··· EXERCISE MATERIALS ···
(** With [xml_tree] unbound, every file that exists and parses makes the
    No-Intro loader raise [NameError]. *)
Lemma NoIntro_loader_unbound_name (globals : module_globals) (xml_FN : xml_file)
    (xml_root : Element) :
  globals !! "xml_tree" = None ->
  xf_exists xml_FN = true ->
  xf_readXml xml_FN = Ok xml_root ->
  audit_load_NoIntro_XML_file globals xml_FN = Raise NameError.
Proof.
  intros HG He Hr. unfold audit_load_NoIntro_XML_file, global_name.
  rewrite He, Hr, HG. reflexivity.
Qed.

(** Whatever [xml_tree] is bound to, the result does not depend on the
    content of the file given. *)
Lemma NoIntro_loader_ignores_file (globals : module_globals)
    (xml_FN1 xml_FN2 : xml_file) (root1 root2 : Element) :
  xf_exists xml_FN1 = true -> xf_readXml xml_FN1 = Ok root1 ->
  xf_exists xml_FN2 = true -> xf_readXml xml_FN2 = Ok root2 ->
  audit_load_NoIntro_XML_file globals xml_FN1
  = audit_load_NoIntro_XML_file globals xml_FN2.
Proof.
  intros He1 Hr1 He2 Hr2. unfold audit_load_NoIntro_XML_file.
  rewrite He1, Hr1, He2, Hr2. reflexivity.
Qed.

Lemma NoIntro_record_eq (e : Element) (n : string) :
  attrib e !! "name" = Some n ->
  match attrib e !! "cloneof" with
  | Some cloneof => set_rom_cloneof cloneof (set_rom_name n audit_new_rom_logiqx)
  | None => set_rom_name n audit_new_rom_logiqx
  end = NoIntro_record e.
Proof.
  intros Hn. unfold NoIntro_record. rewrite Hn.
  destruct (attrib e !! "cloneof"); reflexivity.
Qed.

(** The loop of the loader does what the loader is meant to do: run on the
    children of a root whose [<game>] elements all carry a name, it gives a
    mapping with one key per name of a [<game>] element, the record under a
    key holding that name and the [cloneof] attribute of such an element,
    or the empty string when the element has none. *)
Lemma NoIntro_loop_spec (elements : list Element) (roms : gmap string rom_logiqx) :
  Forall (fun e => tag e = "game" -> is_Some (attrib e !! "name")) elements ->
  exists m, NoIntro_loop elements roms = Ok m /\
    (forall n, is_Some (m !! n) <->
       is_Some (roms !! n) \/
       exists e, e ∈ elements /\ tag e = "game" /\ attrib e !! "name" = Some n) /\
    (forall n r, m !! n = Some r ->
       roms !! n = Some r \/
       exists e, e ∈ elements /\ tag e = "game" /\ attrib e !! "name" = Some n /\
                 r = NoIntro_record e).
Proof.
  revert roms. induction elements as [|e rest IH]; intros roms Hall.
  - exists roms. split; [done|]. split.
    + intros n. split; [by left|]. intros [H | (e & He & _)]; [done | inversion He].
    + intros n r H. by left.
  - apply Forall_cons in Hall as [He Hrest]. simpl.
    case_bool_decide as Htag.
    + destruct (He Htag) as [name Hname]. rewrite Hname.
      rewrite (NoIntro_record_eq e name Hname).
      destruct (IH (<[name := NoIntro_record e]> roms) Hrest) as (m & Hm & Hkeys & Hrec).
      exists m. split; [done|]. split.
      * intros n. rewrite Hkeys. rewrite lookup_insert. split.
        -- intros [H | (e' & Hin & Ht & Hn)].
           ++ case_decide as E; [|by left]. subst n. right. exists e.
              split; [apply list_elem_of_here | done].
           ++ right. exists e'. split; [by apply list_elem_of_further | done].
        -- intros [H | (e' & Hin & Ht & Hn)].
           ++ left. case_decide; [by eauto | done].
           ++ apply elem_of_cons in Hin as [-> | Hin].
              ** left. rewrite Hname in Hn. injection Hn as ->.
                 rewrite decide_True by done. by eauto.
              ** right. by exists e'.
      * intros n r Hl. destruct (Hrec n r Hl) as [H | (e' & Hin & Ht & Hn & ->)].
        -- rewrite lookup_insert in H. case_decide as E.
           ++ subst n. injection H as <-. right. exists e.
              split; [apply list_elem_of_here | done].
           ++ by left.
        -- right. exists e'. split; [by apply list_elem_of_further | done].
    + destruct (IH roms Hrest) as (m & Hm & Hkeys & Hrec).
      exists m. split; [done|]. split.
      * intros n. rewrite Hkeys. split.
        -- intros [H | (e' & Hin & Ht & Hn)]; [by left|].
           right. exists e'. split; [by apply list_elem_of_further | done].
        -- intros [H | (e' & Hin & Ht & Hn)]; [by left|].
           apply elem_of_cons in Hin as [-> | Hin]; [done|].
           right. by exists e'.
      * intros n r Hl. destruct (Hrec n r Hl) as [H | (e' & Hin & Ht & Hn & ->)];
          [by left|].
        right. exists e'. split; [by apply list_elem_of_further | done].
Qed.

(** C2 at the failing input: on an existing file holding one [<game>]
    element the loader returns no mapping; it raises [NameError]. *)
Theorem NoIntro_loader_one_game_raises :
  audit_load_NoIntro_XML_file rom_audit_globals file_one_game = Raise NameError.
Proof. reflexivity. Qed.


(** A child whose tag is not a key of the record makes the inner loop give
    up, wherever the child stands: assignments to existing keys add no
    key. *)
Lemma LB_read_children_unknown (cs : list Element) (record : gmap string string) :
  (exists c, c ∈ cs /\ record !! tag c = None) ->
  LB_read_children cs record = None.
Proof.
  revert record. induction cs as [|c0 cs IH]; intros record (c & Hin & Hc).
  - inversion Hin.
  - simpl. destruct (record !! tag c0) as [v|] eqn:E0; [|done].
    apply IH. apply elem_of_cons in Hin as [-> | Hin]; [congruence|].
    exists c. split; [done|].
    rewrite lookup_insert_ne; [done|]. intros E. rewrite E in E0. congruence.
Qed.

Lemma LB_element_offending (e : Element) (dics : LB_dics) :
  offending e -> LB_element e dics = Ok (Return dics).
Proof.
  unfold LB_element.
  intros [[Ht Hc] | [[Ht Hc] | [Ht Hc]]]; rewrite Ht; simpl;
    by rewrite (LB_read_children_unknown _ _ Hc).
Qed.

Lemma LB_loop_stops (pre post : list Element) (bad : Element) (dics : LB_dics) :
  offending bad ->
  LB_loop (pre ++ bad :: post) dics = LB_loop pre dics.
Proof.
  intros Hbad. revert dics. induction pre as [|e pre IH]; intros dics; simpl.
  - by rewrite (LB_element_offending _ _ Hbad).
  - destruct (LB_element e dics) as [[dics' | dics'] | ex]; simpl; [apply IH | done | done].
Qed.

(** C4: when the root of a LaunchBox file has, among its children, a
    [<Game>], [<Platform>] or [<GameImage>] element with a child tag outside
    the record template, the loader returns with the dictionaries as the
    elements before that one leave them: the offending record is not stored
    and the result does not depend on the elements that follow it. *)
Theorem LB_loader_stops_at_unknown_child (globals : module_globals)
    (filename_FN : xml_file) (dics : LB_dics) (xml_root : Element)
    (pre post : list Element) (bad : Element) :
  xf_exists filename_FN = true ->
  xf_readXml filename_FN = Ok xml_root ->
  children xml_root = pre ++ bad :: post ->
  offending bad ->
  audit_load_LB_metadata_XML globals filename_FN dics = LB_loop pre dics.
Proof.
  intros He Hr Hc Hbad. unfold audit_load_LB_metadata_XML.
  rewrite He, Hr, Hc. simpl. by apply LB_loop_stops.
Qed.

Lemma LB_bad_game_offending : offending LB_bad_game.
Proof.
  left. split; [reflexivity|]. exists (leaf "Colour" "brown"). split.
  - apply list_elem_of_further, list_elem_of_here.
  - reflexivity.
Defined.

Lemma LB_loader_stops_at_unknown_child_witness :
  audit_load_LB_metadata_XML rom_audit_globals LB_sample_file LB_empty
  = LB_loop [LB_good_game] LB_empty.
Proof.
  apply (LB_loader_stops_at_unknown_child rom_audit_globals LB_sample_file LB_empty
           (mk_Element "LaunchBox" ∅ None [LB_good_game; LB_bad_game; LB_platform])
           [LB_good_game] [LB_platform] LB_bad_game).
  - reflexivity.
  - reflexivity.
  - reflexivity.
  - exact LB_bad_game_offending.
Defined.

End LoaderFacts.

Module TempestFacts.
Import Py Utils RomAudit.

Lemma Tempest_field_raise (field_name field_value : string)
    (game : gmap string string) (e : exn) :
  Tempest_field field_name field_value game = Raise e <->
  e = NameError /\ field_name ∉ Tempest_fields.
Proof.
  unfold Tempest_field, Tempest_fields.
  repeat (case_bool_decide;
          [ subst field_name; split;
            [ discriminate
            | intros [_ Hn]; exfalso; apply Hn;
              rewrite !elem_of_cons; tauto ]
          | ]).
  split.
  - intros [= <-]. split; [done|].
    rewrite !elem_of_cons, elem_of_nil. tauto.
  - by intros [-> _].
Qed.

Lemma Tempest_field_known (field_name field_value : string)
    (game : gmap string string) :
  field_name ∈ Tempest_fields ->
  exists game', Tempest_field field_name field_value game = Ok game'.
Proof.
  intros Hin.
  destruct (Tempest_field field_name field_value game) as [game'|e] eqn:E.
  - by exists game'.
  - apply Tempest_field_raise in E as [_ Hn]. contradiction.
Qed.

(** One line raises exactly when a section is open, the line is read as a
    field and its name is not a known one. *)
Lemma Tempest_line_raise (st : Tempest_state) (file_line : string) (e : exn) :
  Tempest_line st file_line = Raise e <->
  e = NameError /\
  exists games game_key game, st = Reading games game_key game /\
    is_assignment file_line /\ field_name_of file_line ∉ Tempest_fields.
Proof.
  unfold Tempest_line, is_assignment, field_name_of, stripped.
  destruct st as [games | games game_key game].
  - split.
    + destruct (search_section _); discriminate.
    + intros [_ (g & k & r & [=] & _)].
  - case_bool_decide as Hlen.
    + split; [discriminate|]. intros [_ (g & k & r & _ & Hn & _)]. contradiction.
    + destruct (Tempest_field _ _ game) as [game'|e'] eqn:E; simpl.
      * split; [discriminate|].
        intros [_ (g & k & r & _ & _ & Hn)].
        assert (Tempest_field (nth 0 (split "=" (decode_replace (strip is_space_bytes file_line))) "")
                  (nth 1 (split "=" (decode_replace (strip is_space_bytes file_line))) "") game
                = Raise NameError) as E' by (by apply Tempest_field_raise).
        congruence.
      * apply Tempest_field_raise in E as [-> Hn]. split.
        -- intros [= <-]. split; [done|]. by exists games, game_key, game.
        -- by intros [-> _].
Qed.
···
INSTRUCTIONS TO FOLLOW
Exactly one number is the answer: how many lines of the entries contain the string "congruence".

EXERCISE ANSWER
3